I have 4 classes of images (72 .png files for each class) and I am carrying out PCA on them, in order to find the two components that show most variance on the data. Here's the code:
data_list = []
for file in fileList: # fileList contains the name of the 72x4 .png files
img_data = np.asarray(Image.open('C:\\Users\\Gian\\Desktop\\UNI\\' \
'Sapienza\\Machine Learning\\Homeworks\\' \
'First\\Data\\samples\\' + file)) # open image
x = img_data.ravel() # transform image into 49152-length vector
data_list.append(x)
X = np.array(data_list) # create data matrix (72*4=288 rows by 49152 columns)
Now, at this point I just use scikit-learn
, applying the fit_transform
function on the data matrix:
# Transform data on to new subspace and plot
X_t = PCA(2).fit_transform(X)
plt.scatter(X_t[0:72,0], X_t[0:72,1], c='y')
plt.scatter(X_t[72:144,0], X_t[72:144,1], c='m')
plt.scatter(X_t[144:216,0], X_t[144:216,1], c='r')
plt.scatter(X_t[216:288,0], X_t[216:288,1], c='g')
plt.show()
I get this graph:
which seems good. Classes are pretty distinct, although I think the graph is maybe mirrored with respect to the y-axis (not sure about this). So I decide to double check the results. I use numpy
to compute the covariance matrix of X, the eigenvalues and eigenvectors:
covX = np.cov(X)
eig_val, eig_vec = np.linalg.eig(covX)
# make a list of (eig_val, eig_vec) tuples
eig_pairs = [(np.abs(eig_val_cov[i]), eig_vec_cov[:,i]) for i in range(len(eig_val_cov))]

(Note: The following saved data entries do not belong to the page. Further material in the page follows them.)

Lemma statement_try_cancel_handled K r w' :
  registered K → try_cancel cancel (co_world K) = (r, w') →
  on_wire (statement_try_cancel c_char_signed (Some c) stid) (session_id c) p K (wired r) (at_world w' K).
Proof.
  intros Hst Hop. eapply handled_lift; [by apply arrow_result_row; [done|repeat constructor]|].
  assert (wired r = (u ← wired r; Ok tt)) as -> by (by destruct r as [[]|]).
  eapply (acknowledged_handled uuid system_now mg max_bind ctx new_out c_char_signed c method.CANCEL_STATEMENT);
    [done|done| |done| |done]; [unfold acknowledged; set_solver|].
  intros ack Hok.
  apply (session_handled uuid mg ctx _ _ _ _ (cancel_statement stid) r); [done|done| | |].
  - by apply request_string_read.
  - by apply takes_cancel_statement.
  - intros a s1 s2 Hon. cbv beta. rewrite (request_string_read _ "statement_id" stid) by done.
    by apply via_acknowledged.
Qed.
End Acknowledged.

(** ** Calls that are answered *)

Section Answered.
Context (stid : string) (stmt : Stmt) (cancel : Cancel).
Context (Hstatement : validate_handle stid = Ok tt).
Abbreviation statement := (mkGrainliftStatement c stid).

(** A request of fixed columns to a handler that runs [op]. *)
Lemma session_request_handled {A} name params
    (f : Request → CallContext → nat → string → M MState RpcError (option RecordBatch)) fields columns
    (op : M SState AdbcError A) K r K' rb :
  find_method name methods = Some (Unary params (λ rq ctx, with_session mg rq ctx (f rq ctx))) →
  name ∉ acknowledged → takes mg op K r K' →
  fields ≠ [] → Forall2 (λ f c, column_fits 1 f c = true) fields columns →
  request_string (as_request (mkRecordBatch fields columns 1)) "session_id" = Ok (session_id c) →
  (∀ a s1 s2, on_session a op s1 = (r, s2) →
     f (as_request (mkRecordBatch fields columns 1)) ctx a (session_id c) s1 = (Some <$> rb, s2)) →
  on_wire (request ← mlift (arrow_result (try_new fields columns)); call c_char_signed c name request)
    (session_id c) p K (seen c_char_signed rb) K'.
Proof.
  intros Hm Hn Hop Hne Hfits Hid Hf.
  eapply handled_lift; [by apply arrow_result_row|].
  eapply (call_handled uuid system_now mg max_bind ctx new_out c_char_signed c name); [done|exact Hm| |].
  - by apply (session_handled uuid mg ctx _ _ _ _ op r).
  - intros b _. unfold check_acknowledged. by rewrite bool_decide_eq_false_2.
Qed.

(** What the handler replies to the answer of its operation. *)
Definition replied {A} (reply_with : A → result RpcError RecordBatch) (r : result AdbcError A)
  : result RpcError RecordBatch :=
  match r with Ok x => reply_with x | Err e => Err (adbc_rpc_error e) end.

Lemma via_replied {A} a (op : M SState AdbcError A) (reply_with : A → result RpcError RecordBatch) r s1 s2 :
  on_session a op s1 = (r, s2) →
  (via a op ≫= λ x, reply (reply_with x)) s1 = (Some <$> replied reply_with r, s2).
Proof.
  intros Hon. rewrite (via_answer a op r _ s1 s2 Hon). unfold reply. destruct r as [x|e]; [|done].
  simpl. by destruct (reply_with x).
Qed.

Lemma replied_read {A B} (reply_with : A → result RpcError RecordBatch)
    (read : RecordBatch → result AdbcError B) (v : A → B) (r : result AdbcError A) :
  (∀ x, r = Ok x → ∃ resp, reply_with x = Ok resp ∧ read resp = Ok (v x)) →
  (b ← seen c_char_signed (replied reply_with r); read b) = wired (v <$> r).
Proof.
  intros Hcross. destruct r as [x|e]; [|done]. destruct (Hcross x eq_refl) as (resp & Hr & Hread).
  simpl. by rewrite Hr.
Qed.

(** A native call on the statement whose result [reply_with] sends and [read] reads. *)
Lemma statement_answer {A B} name (f : Request → nat → string → M MState RpcError (option RecordBatch))
    (op : M SState AdbcError A) (reply_with : A → result RpcError RecordBatch)
    (read : RecordBatch → result AdbcError B) (v : A → B) K r K' :
  find_method name methods = Some (Unary statement_schema (λ rq ctx, with_session mg rq ctx (f rq))) →
  name ∉ acknowledged → takes mg op K r K' →
  (∀ x, r = Ok x → ∃ resp, reply_with x = Ok resp ∧ read resp = Ok (v x)) →
  (∀ rq a s, request_string rq "statement_id" = Ok stid → f rq a (session_id c) s
     = (via a op ≫= λ x, reply (reply_with x)) s) →
  on_wire (response ← statement_call c_char_signed statement name; mlift (read response))
    (session_id c) p K (wired (v <$> r)) K'.
Proof.
  intros Hm Hn Hop Hcross Hf. rewrite <-(replied_read reply_with read v r Hcross).
  apply (handled_answer mg _ (λ b, mlift (read b)) read); [|done].
  eapply (session_request_handled name _ (λ rq _, f rq) _ _ op K r); [done|done|done|done|repeat constructor| |].
  - by apply request_string_read.
  - intros a s1 s2 Hon. rewrite Hf by (by apply request_string_read). by apply via_replied.
Qed.

Lemma option_crosses v :
  v ≠ OptOther → crosses (mkValueResponse (wire_option_from v)) →
  ∃ resp, value_response v = Ok resp ∧ decode_option_response resp = Ok v.
Proof.
  intros Hv (resp & Hresp & Hdec). exists resp. unfold value_response, decode_option_response.
  rewrite Hdec. cbn [result_bind mbind vr_value]. unfold mbind, result_bind.
  by rewrite (proj2 (option_value_into_adbc_Ok _ v)).
Qed.

Lemma statement_get_option_handled {A} (t : typed_option A) key K r w' :
  typed t → registered stid stmt cancel K → validate_handle key = Ok tt →
  to_get t stmt key (co_world K) = (r, w') →
  (∀ x, r = Ok x → crosses (mkValueResponse (wire_option_from (to_value t x)))) →
  on_wire (statement_get_option c_char_signed statement key (to_name t) (to_expect t))
    (session_id c) p K (wired r) (at_world w' K).
Proof.
  intros (Hget & Hexpect & Hname) Hst Hkey Hop Hcross.
  set (read b := v ← decode_option_response b; to_expect t v).
  assert (wired r = wired (Datatypes.id <$> r)) as -> by (by destruct r).
  rewrite <-(replied_read (λ x, value_response (to_value t x)) read Datatypes.id r).
  2:{ intros x Hx. destruct (Hexpect x) as [Hvalue Hback].
      destruct (option_crosses _ Hvalue (Hcross x Hx)) as (resp & Hresp & Hdec). exists resp.
      unfold read. by rewrite Hdec. }
  eapply handled_ext; [intros s; symmetry; apply bind_assoc|].
  apply (handled_answer mg _ _ read).
  2:{ intros b s. unfold read, mlift, mbind, M_bind. by destruct (decode_option_response b). }
  assert (takes mg (with_statement stid (server_getter (to_name t) key)) K (to_value t <$> r) (at_world w' K)) as Hop'.
  { eapply takes_statement; [exact Hst|]. rewrite Hget. unfold mbind, M_bind. rewrite Hop. by destruct r. }
  eapply (session_request_handled method.GET_STATEMENT_OPTION _ _ _ _ _ K (to_value t <$> r));
    [done| |exact Hop'|done|repeat constructor| |].
  - unfold acknowledged. set_solver.
  - by apply request_string_read.
  - intros a s1 s2 Hon. cbv beta. rewrite (request_string_read _ "statement_id" stid), (request_string_read _ "key" key),
      (request_string_read _ "value_type" (to_name t)) by done.
    etrans; [exact (via_replied a _ value_response _ s1 s2 Hon)|]. by destruct r.
Qed.

(** The results of the statement are invalidated first. *)
Lemma takes_execution {A} (op : Stmt → M World AdbcError A) K r w' :
  registered stid stmt cancel K → op stmt (co_world K) = (r, w') →
  takes mg (invalidate_statement_results stid;; with_statement stid op) K r
    (at_world w' (with_results (retain_others stid (co_results K)) K)).
Proof. intros Hst Hop. eapply takes_bind; [apply takes_invalidate|]. by eapply takes_statement. Qed.

Lemma execute_update_handled K r w' :
  registered stid stmt cancel K → stmt_execute_update stmt (co_world K) = (r, w') →
  (∀ n, r = Ok n → crosses (mkUpdateResponse n)) →
  on_wire (statement_execute_update c_char_signed statement) (session_id c) p K (wired r)
    (at_world w' (with_results (retain_others stid (co_results K)) K)).
Proof.
  intros Hst Hop Hcross.
  assert (wired r = wired (Datatypes.id <$> r)) as -> by (by destruct r).
  eapply handled_ext; [|eapply (statement_answer method.EXECUTE_UPDATE _ _ (λ n, typed_response (mkUpdateResponse n))
    (λ b, ur_rows_affected <$> client_decode (T := UpdateResponse) b) Datatypes.id K r);
    [done| |by apply takes_execution| |]].
  - intros s. unfold statement_execute_update. apply bind_ext. intros b s'.
    unfold mlift, mbind, M_bind. by destruct (client_decode b).
  - unfold acknowledged. set_solver.
  - intros n Hn. destruct (Hcross n Hn) as (resp & Hresp & Hdec). exists resp. by rewrite Hdec.
  - intros rq a s Hrq. cbv beta. rewrite Hrq. apply via_seq.
Qed.

Lemma schema_crosses schema :
  crosses (mkSchemaResponse (schema_message schema)) →
  ∃ resp, schema_response schema = Ok resp ∧ decode_schema_response resp = Ok schema.
Proof.
  intros (resp & Hresp & Hdec). exists resp. unfold schema_response. cbn [map_err encode_schema].
  split; [exact Hresp|]. unfold decode_schema_response. rewrite Hdec. simpl. unfold client_decode_schema.
  by rewrite (decode_encode_schema schema) by done.
Qed.

Lemma execute_schema_handled K r w' :
  registered stid stmt cancel K → stmt_execute_schema stmt (co_world K) = (r, w') →
  (∀ schema, r = Ok schema → crosses (mkSchemaResponse (schema_message schema))) →
  on_wire (statement_execute_schema c_char_signed statement) (session_id c) p K (wired r)
    (at_world w' (with_results (retain_others stid (co_results K)) K)).
Proof.
  intros Hst Hop Hcross.
  assert (wired r = wired (Datatypes.id <$> r)) as -> by (by destruct r).
  eapply (statement_answer method.EXECUTE_SCHEMA _ _ schema_response decode_schema_response Datatypes.id K r);
    [done| |by apply takes_execution| |].
  - unfold acknowledged. set_solver.
  - intros schema Hs. by apply schema_crosses, Hcross.
  - intros rq a s Hrq. cbv beta. rewrite Hrq. apply via_seq.
Qed.

Lemma parameter_schema_handled K r w' :
  registered stid stmt cancel K → stmt_get_parameter_schema stmt (co_world K) = (r, w') →
  (∀ schema, r = Ok schema → crosses (mkSchemaResponse (schema_message schema))) →
  on_wire (statement_get_parameter_schema c_char_signed statement) (session_id c) p K (wired r) (at_world w' K).
Proof.
  intros Hst Hop Hcross.
  assert (wired r = wired (Datatypes.id <$> r)) as -> by (by destruct r).
  eapply (statement_answer method.GET_PARAMETER_SCHEMA _ (with_statement stid stmt_get_parameter_schema)
    schema_response decode_schema_response Datatypes.id K r); [done| |by eapply takes_statement| |].
  - unfold acknowledged. set_solver.
  - intros schema Hs. by apply schema_crosses, Hcross.
  - intros rq a s Hrq. cbv beta. by rewrite Hrq.
Qed.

# Sort the tuples from highest eigenvalue to lowest
eig_pairs.sort(key=lambda x: x[0], reverse=True)
I choose the two eigenvectors with highest eigenvalues (two principal components), and create a matrix with them:
matrix_w = np.hstack((eig_pairs[0][1].reshape(288,1), eig_pairs[1][1].reshape(288,1))) # eigenvectors along columns
Now, here's the problem. I have to transform the data matrix onto the new subspace. So I just compute:
standX = (X - mean(X))/std(X) # standardized data matrix (zero mean and unit variance)
X_t = matrix_w.T.dot(standX) # transformed data matrix
This is what I am not understanding: when I used fit_transform
I got a transformed matrix X_t
which is 288 (=number of images) rows by 2 columns. Now my X_t
is 2 rows by 49152 columns! Why are they different? It feels like I should be getting a 288x2 X_t
, as indeed it was when I used fit_transform
, but I don't get how.
Also, how can standX
(288 rows by 49152 columns) be multiplied by the eigenvector matrix matrix_w.T
(which is 2 rows by 288 columns)? There's something wrong in my code, but I don't understand what exactly.